Cato, Humphreys and Co. have returned to Roosevelt numerous times in the past couple months to talk about leadership and fundraising and volunteering and all sorts of other things. Snapchat messages have been exchanged. Future plans have been discussed.
Who knows what could come of this?
Sure, there will be short-term benefits to the fields being fixed at Roosevelt, but there will be future generations that coming through the school playing there, too, not to mention little league teams from all over the area who can use the space. And national statistics show as more kids play sports, they improve academically. Grades go up. So does attendance.
“So often, we just think about the fields and complex that’s going to be built,” BALTO co-chair Katie Cheap said, “but it’s lives that we’re changing.”

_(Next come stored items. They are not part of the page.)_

(** X3: in a grid returned by [generate_maze] every cell with two odd
    coordinates inside the grid is a Passage cell: the carving loop ends
    only when it has reached all of them. *)
Theorem generate_maze_opens_odd_cells rnd fuel width height maze x y :
  Gen.generate_maze rnd fuel width height = Done maze ->
  0 < x < Gen.force_odd width -> 0 < y < Gen.force_odd height ->
  x mod 2 = 1 -> y mod 2 = 1 ->
  passage maze (x, y).
Proof.
  intros Hinv%generate_maze_layout Hx Hy Hxo Hyo.
  pose proof (layout_all_odd _ _ _ Hinv (Z.to_nat (x / 2)) (Z.to_nat (y / 2))) as Hall.
  assert (Hxe : 2 * Z.of_nat (Z.to_nat (x / 2)) + 1 = x)
    by (rewrite Z2Nat.id; Z.div_mod_to_equations; lia).
  assert (Hye : 2 * Z.of_nat (Z.to_nat (y / 2)) + 1 = y)
    by (rewrite Z2Nat.id; Z.div_mod_to_equations; lia).
  rewrite Hxe, Hye in Hall. apply Hall; lia.
Qed.

Lemma generate_maze_opens_odd_cells_witness :
  exists maze,
    Gen.generate_maze (fun i => i) 100 4 5 = Done maze /\
    0 < 3 < Gen.force_odd 4 /\ 0 < 1 < Gen.force_odd 5 /\
    3 mod 2 = 1 /\ 1 mod 2 = 1 /\ passage maze (3, 1).
Proof.
  eexists. split; [vm_compute; reflexivity|].
  split; [vm_compute; split; reflexivity|]. split; [vm_compute; split; reflexivity|].
  split; [reflexivity|]. split; [reflexivity|].
  apply (generate_maze_opens_odd_cells (fun i => i) 100 4 5);
    [vm_compute; reflexivity|vm_compute; split; reflexivity..|reflexivity|reflexivity].
Defined.

(** ** Maze generation: the number of Passage cells *)

(** The number of cells of a grid that hold 0. *)
Definition open_count (maze : Grid) : nat :=
  sum_list (map (fun row => length (filter (fun v => v = 0) row)) maze).

Lemma open_count_walls maze w h :
  rect maze w h -> 0 <= w -> (open_count maze + walls maze = Z.to_nat (w * h))%nat.
Proof.
  intros [Hlen Hrows] Hw. unfold len in Hlen. subst h.
  rewrite Z2Nat.inj_mul, Nat2Z.id by lia.
  unfold open_count, walls. induction Hrows as [|row maze Hrow _ IH]; [simpl; lia|].
  cbn [map sum_list_with sum_list length].
  assert (Hr : (length (filter (fun v : Z => v = 0%Z) row) + row_walls row = Z.to_nat w)%nat).
  { unfold row_walls. rewrite <- length_app.
    rewrite (Permutation_length (filter_app_complement (fun v : Z => v = 0) row)).
    unfold len in Hrow. lia. }
  simpl in IH. unfold id in *. rewrite Nat.mul_succ_r.
  set (P := (Z.to_nat w * length maze)%nat) in *. lia.
Qed.

Lemma walls_replicate (w h : Z) :
  walls (replicate (Z.to_nat h) (replicate (Z.to_nat w) 1)) = (Z.to_nat h * Z.to_nat w)%nat.
Proof.
  assert (Hr : forall n, row_walls (replicate n 1) = n).
  { unfold row_walls. induction n as [|n IH]; [done|]. cbn [replicate].
    rewrite filter_cons. rewrite decide_True by done. simpl. by rewrite IH. }
  unfold walls. induction (Z.to_nat h) as [|n IH]; [done|].
  simpl. unfold id in *. simpl in IH. by rewrite IH, Hr.
Qed.

Lemma NoDup_list_prod {A B} (l : list A) (l' : list B) :
  NoDup l -> NoDup l' -> NoDup (list_prod l l').
Proof.
  intros Hl Hl'. induction Hl as [|a l Ha _ IH]; [constructor|].
  simpl. apply NoDup_app. split_and!.
  - by apply (NoDup_fmap_2 (pair a)).
  - intros [a' b] Hin%list_elem_of_fmap Hin'%list_elem_of_In%in_prod_iff.
    destruct Hin as (b' & [= -> ->] & _). destruct Hin' as [Hin' _].
    by apply list_elem_of_In in Hin'.
  - done.
Qed.

(** The cells with two odd coordinates inside a [w] by [h] grid. *)
Definition odd_cells (w h : Z) : list coord :=
  (fun p : Z * Z => (2 * p.1 + 1, 2 * p.2 + 1)) <$>
    list_prod (seqZ 0 ((w - 1) / 2)) (seqZ 0 ((h - 1) / 2)).

Lemma odd_cells_NoDup w h : NoDup (odd_cells w h).
Proof.
  apply NoDup_fmap_2.
  - intros [a b] [a' b'] [=]. f_equal; lia.
  - apply NoDup_list_prod; apply NoDup_seqZ.
Qed.

Lemma odd_cells_spec w h c :
  w mod 2 = 1 -> h mod 2 = 1 ->
  c ∈ odd_cells w h <->
  0 < c.1 < w /\ 0 < c.2 < h /\ c.1 mod 2 = 1 /\ c.2 mod 2 = 1.
Proof.
  intros Hw Hh. unfold odd_cells. rewrite list_elem_of_fmap. split.
  - intros ([a b] & -> & Hin%list_elem_of_In%in_prod_iff).
    destruct Hin as [Ha%list_elem_of_In%elem_of_seqZ Hb%list_elem_of_In%elem_of_seqZ].
    simpl. split_and!; Z.div_mod_to_equations; lia.
  - destruct c as [x y]. simpl. intros (Hx & Hy & Hxo & Hyo).
    exists (x / 2, y / 2). split.
    + simpl. f_equal; Z.div_mod_to_equations; lia.
    + apply list_elem_of_In, in_prod_iff.
      split; apply list_elem_of_In, elem_of_seqZ; Z.div_mod_to_equations; lia.
Qed.

Lemma odd_cells_length w h :
  length (odd_cells w h) = (Z.to_nat ((w - 1) / 2) * Z.to_nat ((h - 1) / 2))%nat.
Proof. unfold odd_cells. by rewrite length_fmap, length_prod, !length_seqZ. Qed.

Section Count.
Variables (w h : Z).
Hypotheses (Hw : w mod 2 = 1) (Hh : h mod 2 = 1).

(** The layout, with the list [opened] of the odd cells that are open:
    a Passage cell with an even coordinate lies between two open odd
    cells, and every opened cell after the first took two walls away. *)
Record count_inv (maze : Grid) (cl opened : list coord) : Prop := {
  cn_layout : layout_inv w h maze cl;
  cn_cells : forall c, c ∈ cl -> passage maze c;
  cn_nodup : NoDup opened;
  cn_opened : forall c, c ∈ opened <->
                        passage maze c /\ c.1 mod 2 = 1 /\ c.2 mod 2 = 1;
  cn_mid : forall c, passage maze c ->
    (c.1 mod 2 = 0 -> passage maze (c.1 - 1, c.2) /\ passage maze (c.1 + 1, c.2)) /\
    (c.2 mod 2 = 0 -> passage maze (c.1, c.2 - 1) /\ passage maze (c.1, c.2 + 1));
  cn_walls : (walls maze + 2 * length opened = Z.to_nat (w * h) + 1)%nat;
}.
(** * Content Intelligence Engine: research and intelligence pipeline

    A shallow embedding of the Python sources under
    [content_intelligence_engine/core] (research_engine.py,
    intelligence_engine.py, strategy_engine.py, pipeline.py) together with
    the properties their specification states about them.

    Conventions of the embedding.
    - A Python [str] is a [string]; every [ascii] stands for the code point
      of its number, so the strings of the embedding are the Python strings
      over the code points below 256 (Latin-1).  Whitespace, word characters
      and lower-casing are Python's on that range.  The literals of the
      embedded sources lie in it, except the bullet U+2022 of one character
      class, which therefore matches no character of the embedding.
    - A Python float is a binary64 double, embedded as the rational it
      holds: [fl q] is the double nearest to [q] (ties to even), and the
      result of a float division, product or difference is [fl] of the
      exact one.  [round(x, digits)] and [int(x)] are computed on that
      double.  Comparisons against the decimal constants of the source
      (0.3, 0.4, 0.5, 50) are made on the exact ratios of the counters: the
      two agree as long as the counters stay far below 2^50, which lists of
      search results and words of a phrase do.  Infinities and NaN, which
      counters and clock readings do not produce, are not embedded, and
      the negative zero is the rational 0.
    - A dict with a fixed set of keys is a record; [d.get(k, default)] on a
      ResearchItem is the record field.  The result of a run, whose [meta]
      entry gains keys as the run proceeds, is a JSON dict.
    - Functions that append to the shared [log] list, read the clock, touch
      the cache directory or call out of the process are computations over
      an explicit store that may raise; what the outside answers (search
      providers, page fetches, the text-generation backend, the clock, the
      disk, [random.choice], [hashlib.md5]) is taken from an environment.
      The text of the prompts, the pacing delays and an exception raised by
      the progress callback are not part of the embedding. *)

From Stdlib Require Import String Ascii List ZArith QArith Qround Qpower Qabs Lia Lqa Permutation Sorted.
From stdpp Require Import gmap strings list pretty.
Import ListNotations.
Open Scope string_scope.

(** ** Python string primitives *)

Module PyStr.

Definition code (c : ascii) : nat := nat_of_ascii c.

Definition between (lo hi : nat) (c : ascii) : bool :=
  ((lo <=? code c) && (code c <=? hi))%nat.

Definition is_code (n : nat) (c : ascii) : bool := (code c =? n)%nat.

(** [str.isspace], which is also [\s] of [re] and the blanks of
    [str.split] and [str.strip]: TAB..CR, FS..US, the blank, NEL (U+0085)
    and the no-break space (U+00A0). *)
Definition is_space (c : ascii) : bool :=
  between 9 13 c || between 28 31 c || is_code 32 c || is_code 133 c || is_code 160 c.

(** [\d]: below 256 the decimal digits are 0..9 (the superscripts and the
    fractions are numeric but not decimal). *)
Definition is_digit (c : ascii) : bool := between 48 57 c.

(** The range [a-z] of a character class. *)
Definition is_az (c : ascii) : bool := between 97 122 c.

(** The code points that [str.lower] changes: A..Z and the Latin-1
    capitals from U+00C0 to U+00DE without the multiplication sign U+00D7.
    Each of them is mapped to the code point 32 above it. *)
Definition is_upper (c : ascii) : bool :=
  between 65 90 c || (between 192 222 c && negb (is_code 215 c)).

(** [str.isalnum]: digits and letters, and below 256 also the ordinal
    indicators U+00AA and U+00BA, the superscripts U+00B2, U+00B3 and
    U+00B9, the micro sign U+00B5, the fractions U+00BC..U+00BE and the
    Latin-1 letters (U+00C0..U+00FF without U+00D7 and U+00F7). *)
Definition is_alnum (c : ascii) : bool :=
  is_digit c || between 65 90 c || is_az c
  || is_code 170 c || is_code 178 c || is_code 179 c || is_code 181 c || is_code 185 c || is_code 186 c
  || between 188 190 c || between 192 214 c || between 216 246 c
  || between 248 255 c.

(** [\w] of [re] on a [str] pattern: alphanumeric or the underscore. *)
Definition is_word (c : ascii) : bool := is_alnum c || is_code 95 c.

That’s not just happening because of the fields either.
Roosevelt principal David Clark calls that area of town an island. Kids there rarely venture more than a few miles from home, but when BALTO Week starts on Feb. 8, the Roosevelt students will there. They’ll be front and center. They’ll be helping with events. They’ll be attending assemblies, including the final one on Friday when the fundraiser’s grand total will be announced.
Last year, it was over $605,000.
The Roosevelt kids will be off the island, swimming in a sea of school spirit.
“They see that somebody outside their community sees them and wants to help,” said Felix Linden, who oversees the Roosevelt Leadership Academy. “That ultimately is what they will take away and that they, in turn, can go out and pay it forward to somebody else.
“You don’t’ get a lot of win-wins, and I think this is one of those where everybody wins and feels good at the same time.”
* * *
The student council room at Edmond North — ground zero for BALTO — buzzes with activity. Some students talk over something on the computer. Others grab huge signs and head into the halls to post them.
Cato and the other co-chairs flit from one group to another. So much work. So little time. Still, everyone knows everything will come together.
“We call it ‘BALTO Magic,’” Cato said, smiling. “Somehow, it all happens and it all works.”
It has to. Their friends at Roosevelt are counting on it.